Peker'in Fenerbahçe çevresiyle ilişkisi de gizli saklı değil. Alaattin Çakıcı'nın 90'ların ortasında dönemin başbakanlarına karşı esip gürlediği dönem dışında böyle bir şey ilk kez oluyor.Peki, o mafya tetikçileri bu cesareti nereden alıyor? Yaşananları başta siyaset olmak üzere herkesin dikkatle incelemesinde yarar var. Bu düzeyde bir tahribat sadece holiganizmle açıklanamaz. Eski ve deneyimli bir polis şefinin değerlendirmesi perde arkasını işaret ediyor: "Bu işler organize işler..."
Polisin bu organize yapıyı izleyip neler olup bittiğini öğrenmemesi de ilginç. Başbakan Erdoğan'ın açık müdahalesiyle işler biraz durulsa da sporda, bürokraside ve toplumda yaşanan "memnuniyetsizlik" üzerinden sistemin değişmesini istemeyenlerin harekete geçtiğini görmek gerekiyor.
CHP'de çarşafa dolananlar
CHP, İstanbul il kongresiyle bir sendromunu da atlattı. Çarşaf liste sendromu... CHP'de muhalefet olanların ısrarla isteyip, iktidarda olanların korkulu rüyası "çarşaf liste" nihayet uygulandı.
Uygulandı ama ilginçtir bu kez çok isteyenler "çarşaf"a dolandı. Çünkü parti içi demokrasi tüm kurallarıyla mahallelerde, ilçelerde uygulanmayınca sadece ilde "çarşaf liste" yetmedi.
Bu nedenle kongre günü çarşaf liste olursa Oğuz Salıcı bile seçilemez diyenlerin çoğu kurultay delegesi bile olmadı.

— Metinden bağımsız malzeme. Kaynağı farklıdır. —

Lemma store_conn f c e : conn f c e → changed f c e (store c e).
Proof.
  intros Hc. pose proof (store_same_but c e) as Hs. rewrite (cn_fd _ _ _ Hc) in Hs. split; [|done].
  apply (conn_intro f c e); [done..| |apply Hc].
  destruct (Mmap e !! f) as [c0|] eqn:E.
  - destruct (conn_served f c e Hc) as (c1 & i & H); [by rewrite E|]. apply store_served in H.
    rewrite (cn_fd _ _ _ Hc) in H. by apply (served_ok _ _ _ _ H); apply Hc.
  - pose proof (epoll_ok_fd e f (cn_ok _ _ _ Hc)) as [H1 H2]. split; simpl; rewrite (cn_fd _ _ _ Hc), lookup_alter_eq, E; [|done].
    by rewrite H1, E.
Qed.

Lemma Epoll_Mod_conn f c e : conn f c e → changed f c e (Epoll_Mod c e).
Proof.
  intros Hc. pose proof (Epoll_Mod_same_but c e) as Hs. rewrite (cn_fd _ _ _ Hc) in Hs. split; [|done].
  apply (conn_intro f c e); [done..| |apply Hc].
  pose proof (epoll_ok_fd e f (cn_ok _ _ _ Hc)) as [H1 H2]. split; simpl; [|done].
  rewrite (cn_fd _ _ _ Hc), lookup_alter_eq, fmap_is_Some. done.
Qed.

Lemma conn_with f c c' e : conn f c e → fd c' = fd c → length (wbuf c') = length (wbuf c) → conn f c' e.
Proof. intros [] E1 E2. split; congruence. Qed.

Bu seçimde ilginç başka şeyler de oldu. Mevcut İl Başkanı Salıcı 282, Ali Özcan 158 oy alırken 184 oy geçersiz sayıldı.
Böylece ilk kez geçersiz oy sayısı muhalif aday Ali Özcan'ın oylarını geçti. Ama en ilginci CHP İstanbul milletvekillerinin durumuydu. Onlarla 9 disiplin kurulu üyesi aynı sandıkta oy kullandı. O sandıktan bile 6 geçersiz oy çıktı.
Kurultay delegeliğinde kadın kotasının unutulması da ayrı skandal... Bu skandalı Ali Özcan'ın listesinde yer alan 14 kadının seçilmesi unutturabilirdi ama onlar da birbirlerini kesince hiçbiri listeye giremedi.
Kongrede 170 kurultay delegesi seçildi. En yüksek oyu (344) İstanbul Büyükşehir Belediye Meclisi CHP grup sözcüsü Özgen Nama aldı. Onu Oğuz Kaan Salıcı, Cem Kara ve Battal İlgezdi izledi.